The first of five sessions in this track was opened by Kuldip Gill, Assistant Chief Executive (Accounting Regulatory and Sustainability Group), Accounting and Corporate Regulatory Authority (ACRA). Following the amendments to the Accountants Act which took effect from 1 July 2023, ACRA had commenced its regulatory quality control inspections of accounting entities, marking crucial advancements in its regulatory regime. The Practice Monitoring Programme (PMP) framework on individual public accountants has also been enhanced.
In her presentation on “Audit Quality Through Quality Management”, Ms Gill highlighted certain key matters from ACRA’s 2023 Audit Regulatory Report, including:
(a) The importance of having a comprehensive root cause analysis in order to devise effective remediation plans
Generally, training appears to be a common remediation action, which could be a knee-jerk reaction to a wide range of inspection findings. However, without first identifying the actual root cause(s), there is a risk that the lack of training (in itself) may not be the answer. Even when training on technical matters may be the right answer, the knowledge gap may not be the sole root cause, as there could be a range of other behavioural or organisational factors that ought to be considered and addressed.

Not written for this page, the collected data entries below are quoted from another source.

(** A copy of an installation with another template analysis. *)
Definition with_analysis (env : collaborators)
           (analysis : PromptAssembly -> outcome (list string)) : collaborators :=
  {| markup_error := markup_error env;
     py_str := py_str env;
     json_loads := json_loads env;
     json_load_file := json_load_file env;
     json_dumps := json_dumps env;
     json_from_data := json_from_data env;
     update_from_iterable := update_from_iterable env;
     write_text := write_text env;
     is_file := is_file env;
     is_dir := is_dir env;
     glob := glob env;
     parent := parent env;
     relative_to := relative_to env;
     format_1f := format_1f env;
     str_of_tokens := str_of_tokens env;
     llm_client := llm_client env;
     OpenAIClient := OpenAIClient env;
     AnthropicClient := AnthropicClient env;
     MockLLMClient := MockLLMClient env;
     compile_from_file_sync := compile_from_file_sync env;
     load_prompt_assembly := load_prompt_assembly env;
     load_prompt_assembly_async := load_prompt_assembly_async env;
     load_component_library := load_component_library env;
     compiler_compile := compiler_compile env;
     analyze_template_variables := analysis;
     executor_execute := executor_execute env;
     model_dump_json := model_dump_json env;
     model_dump := model_dump env;
     run_evaluation := run_evaluation env;
     generate_json_report := generate_json_report env;
     generate_console_report := generate_console_report env |}.

Lemma with_analysis_quiet env analysis :
  no_collaborator_exits env ->
  (forall a, returns_or_raises (analysis a)) ->
  no_collaborator_exits (with_analysis env analysis).
Proof. intros [] Han. constructor; simpl; auto. Qed.


(** ** Strings *)

Lemma length_append (a b : string) :
  String.length (a ++ b) = (String.length a + String.length b)%nat.
Proof. induction a; simpl; [reflexivity | now rewrite IHa]. Qed.

Lemma substring_all (s : string) : substring 0 (String.length s) s = s.
Proof. induction s; simpl; [reflexivity | now rewrite IHs]. Qed.

Lemma substring_tail (n : nat) :
  forall s, (n <= String.length s)%nat ->
            exists before,
              s = (before ++ substring n (String.length s - n) s)%string.
Proof.
  induction n as [|n IH]; intros s Hn.
  - exists "". rewrite Nat.sub_0_r. now rewrite substring_all.
  - destruct s as [|c s]; simpl in Hn; [lia|].
    destruct (IH s ltac:(lia)) as [before Hb].
    exists (String c before). simpl. now rewrite <- Hb.
Qed.

Lemma endswith_split (s suffix : string) :
  endswith s suffix = true -> exists before, s = (before ++ suffix)%string.
Proof.
  unfold endswith. rewrite andb_true_iff. intros [Hlen Heq].
  apply Nat.leb_le in Hlen. apply String.eqb_eq in Heq.
  destruct (substring_tail (String.length s - String.length suffix) s ltac:(lia))
    as [before Hb].
  exists before.
  replace (String.length s - (String.length s - String.length suffix))%nat
    with (String.length suffix) in Hb by lia.
  now rewrite Heq in Hb.
Qed.

Lemma from_last_dot_pal_lib (before : string) :
  forall found, from_last_dot (before ++ ".pal.lib") found = Some ".lib".
Proof.
  induction before as [|c before IH]; intros found; [reflexivity|].
  simpl. destruct (Ascii.eqb c "."); apply IH.
Qed.

Lemma py_len_append (a b : string) : py_len (a ++ b) = (py_len a + py_len b)%nat.
Proof.
  induction a as [|c a IH]; simpl; [reflexivity|].
  destruct (continuation_byte c); rewrite IH; reflexivity.
Qed.

Lemma py_len_take (s : string) :
  forall n, py_len (py_take n s) = Nat.min n (py_len s).
Proof.
  induction s as [|c s IH]; intros n; simpl.
  - now rewrite Nat.min_0_r.
  - destruct (continuation_byte c) eqn:E; simpl.
    + rewrite E. apply IH.
    + destruct n as [|n]; simpl; [reflexivity|].
      rewrite E, IH. reflexivity.
Qed.

(** The text cut for the table: the whole text when it has at most 50
    characters, otherwise its first 50 characters and three dots. *)
Lemma cut_at_50_length (s : string) :
  ((py_len s <= 50)%nat -> cut_at_50 s = s) /\
  ((50 < py_len s)%nat ->
   cut_at_50 s = (py_take 50 s ++ "...")%string /\ py_len (py_take 50 s) = 50%nat) /\
  (py_len (cut_at_50 s) <= 53)%nat.
Proof.
  unfold cut_at_50. destruct (50 <? py_len s)%nat eqn:E.
  - apply Nat.ltb_lt in E. repeat split; try lia.
    + rewrite py_len_take. lia.
    + rewrite py_len_append, py_len_take.
      change (py_len "...") with 3%nat. lia.
  - apply Nat.ltb_ge in E. repeat split; lia.
Qed.

(** ** [validate] *)

(** X11.  A file whose name ends in [.pal.lib] always has the suffix
    [.lib] and never the suffix [.pal]: [validate] checks it as a library,
    and when the library loads the file is shown as Library, Valid, and is
    counted. *)
Theorem pal_lib_files_are_checked_as_libraries
        (env : collaborators) (file_path : path) :
  endswith (path_name file_path) ".pal.lib" = true ->
  path_suffix file_path = ".lib" /\
  (forall library,
      load_component_library env file_path = Returned library ->
      check_file env file_path
      = ([], Returned (Some {| file_type := "Library"; status := status_valid;
                               issues := ""; counts_as_valid := true |}))).
Proof.
  intros Hend.
  assert (path_suffix file_path = ".lib") as Hsuf.
  { unfold path_suffix.
    destruct (endswith_split _ _ Hend) as [before Hname].
    rewrite Hname, from_last_dot_pal_lib, length_append. simpl.
    replace (4 <? String.length before + 8)%nat with true
      by (symmetry; apply Nat.ltb_lt; lia).
    reflexivity. }
  split; [exact Hsuf|].
  intros library Hload. unfold check_file. rewrite Hsuf, Hend. simpl.
  rewrite Hload. reflexivity.
Qed.

Lemma pal_lib_files_are_checked_as_libraries_witness :
  path_suffix "lib/traits.pal.lib" = ".lib".
Proof.
  exact (proj1 (pal_lib_files_are_checked_as_libraries CliFacts.sample_env
                  "lib/traits.pal.lib" eq_refl)).
Defined.

(** [sorted] gives an ascending list of the same elements. *)
Definition ascending : list string -> Prop :=
  Sorted (fun a b => String.leb a b = true).

Lemma insert_sorted_permutation (x : string) (xs : list string) :
  Permutation (insert_sorted x xs) (x :: xs).
Proof.
  induction xs as [|y ys IH]; simpl; [reflexivity|].
  destruct (String.leb x y); [reflexivity|].
  rewrite IH. apply perm_swap.
Qed.

Lemma sorted_permutation (xs : list string) : Permutation (sorted xs) xs.
Proof.
  induction xs as [|x xs IH]; simpl; [reflexivity|].
  rewrite insert_sorted_permutation. now constructor.
Qed.

Lemma insert_sorted_ascending (x : string) (xs : list string) :
  ascending xs -> ascending (insert_sorted x xs).
Proof.
  unfold ascending.
  induction xs as [|y ys IH]; simpl; intros Hxs.
  - repeat constructor.
  - destruct (String.leb x y) eqn:E.
    + constructor; [assumption | now constructor].
    + apply Sorted_inv in Hxs. destruct Hxs as [Hys Hhd].
      constructor; [now apply IH|].
      destruct ys as [|z zs]; simpl.
      * constructor. destruct (String.leb_total x y); congruence.
      * destruct (String.leb x z).
        -- constructor. destruct (String.leb_total x y); congruence.
        -- constructor. now inversion Hhd.
Qed.

Lemma sorted_ascending (xs : list string) : ascending (sorted xs).
Proof.
  induction xs as [|x xs IH]; simpl; [constructor|].
  now apply insert_sorted_ascending.
Qed.

Lemma existsb_eqb_false (name : string) (l : list string) :
  existsb (String.eqb name) l = false <-> ~ In name l.
Proof.
  split.
  - intros H Hin.
    assert (existsb (String.eqb name) l = true) as C
        by (apply existsb_exists; exists name; split;
            [assumption | apply String.eqb_refl]).
    congruence.
  - intros H. destruct (existsb (String.eqb name) l) eqn:E; [|reflexivity].
    apply existsb_exists in E. destruct E as [x [Hx Heq]].
    apply String.eqb_eq in Heq. subst. contradiction.
Qed.

Lemma undefined_variables_In (prompt_assembly : PromptAssembly)
      (template_vars : list string) (name : string) :
  In name (undefined_variables prompt_assembly template_vars) <->
  In name template_vars /\
  ~ In name (map var_name (pa_variables prompt_assembly)) /\
  name <> "loop" /\ name <> "super".
Proof.
  unfold undefined_variables, set_minus.
  rewrite !filter_In, !negb_true_iff, !existsb_eqb_false.
  simpl. intuition congruence.
Qed.

(** X12.  For an assembly file that loads and whose templates are
    analysed, [validate] lists, in ascending order and each once per
    occurrence among the template variables, exactly the template
    variables that are neither declared by the assembly nor one of the
    Jinja builtins [loop] and [super]: with none the file is shown as
    Valid, without issues, and is counted; otherwise it is shown as a
    Warning whose issue text is these names joined by commas, and is not
    counted. *)
Theorem undefined_variables_are_listed_in_order
        (env : collaborators) (file_path : path)
        (prompt_assembly : PromptAssembly) (template_vars : list string) :
  path_suffix file_path = ".pal" ->
  load_prompt_assembly env file_path = Returned prompt_assembly ->
  analyze_template_variables env prompt_assembly = Returned template_vars ->
  exists names,
    (forall name,
        In name names <->
        In name template_vars /\
        ~ In name (map var_name (pa_variables prompt_assembly)) /\
        name <> "loop" /\ name <> "super") /\
    Sorted (fun a b => String.leb a b = true) names /\
    (NoDup template_vars -> NoDup names) /\
    check_file env file_path
    = ([], Returned (Some
             match names with
             | [] => {| file_type := "Assembly"; status := status_valid;
                        issues := ""; counts_as_valid := true |}
             | _ :: _ => {| file_type := "Assembly"; status := status_warning;
                            issues := "Undefined variables: "
                                      ++ String.concat ", " names;
                            counts_as_valid := false |}
             end)).
Proof.
  intros Hsuf Hload Han.
  exists (sorted (undefined_variables prompt_assembly template_vars)).
  pose proof (sorted_permutation
                (undefined_variables prompt_assembly template_vars)) as Hperm.
  split; [|split; [|split]].
  - intros name. rewrite <- undefined_variables_In. split; intros Hin.
    + now apply (Permutation_in _ Hperm).
    + now apply (Permutation_in _ (Permutation_sym Hperm)).
  - apply sorted_ascending.
  - intros Hnd. apply (Permutation_NoDup (Permutation_sym Hperm)).
    unfold undefined_variables, set_minus. now repeat apply NoDup_filter.
  - assert (undefined_variables prompt_assembly template_vars = [] \/
            undefined_variables prompt_assembly template_vars <> [])
      as [Hnone | Hsome]
        by (destruct (undefined_variables prompt_assembly template_vars);
            [now left | right; discriminate]).
    + rewrite Hnone. unfold check_file. rewrite Hsuf. simpl. rewrite Hload.
      simpl. rewrite Han. simpl. rewrite Hnone. reflexivity.
    + rewrite (CliFacts.check_file_warning env file_path _ _ Hsuf Hload Han Hsome).
      destruct (sorted (undefined_variables prompt_assembly template_vars))
        as [|n ns] eqn:Es; [|reflexivity].
      exfalso. apply Hsome. now apply Permutation_nil.
Qed.

Lemma undefined_variables_are_listed_in_order_witness :
  exists names,
    (forall name,
        In name names <->
        In name ["tone"; "loop"; "name"; "topic"] /\
        ~ In name (map var_name (pa_variables CliFacts.sample_assembly)) /\
        name <> "loop" /\ name <> "super") /\
    Sorted (fun a b => String.leb a b = true) names /\
    (NoDup ["tone"; "loop"; "name"; "topic"] -> NoDup names) /\
    check_file
      (with_analysis CliFacts.sample_env
         (fun _ => Returned ["tone"; "loop"; "name"; "topic"])) "a.pal"
    = ([], Returned (Some
             match names with
             | [] => {| file_type := "Assembly"; status := status_valid;
                        issues := ""; counts_as_valid := true |}
             | _ :: _ => {| file_type := "Assembly"; status := status_warning;
                            issues := "Undefined variables: "
                                      ++ String.concat ", " names;
                            counts_as_valid := false |}
             end)).
Proof.
  exact (undefined_variables_are_listed_in_order
           (with_analysis CliFacts.sample_env
              (fun _ => Returned ["tone"; "loop"; "name"; "topic"]))
           "a.pal" CliFacts.sample_assembly ["tone"; "loop"; "name"; "topic"]
           eq_refl eq_refl eq_refl).
Defined.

(b) Areas of emerging concerns, including audit reports – non-consolidation of subsidiaries, going concern and audit documentation
Auditors ought to consider if there is material/pervasive impact on the financial statements as a result of the non-consolidation of subsidiaries. In doing so, professional judgement is exercised and the audit documentation ought to support the professional judgement and audit opinion.
On going concern, public accountants are reminded that (i) “Emphasis of Matter” is not a substitute for “Material Uncertainty Related to Going Concern”, and (ii) not to include “Material Uncertainty Related to Going Concern” when there is no such material uncertainty.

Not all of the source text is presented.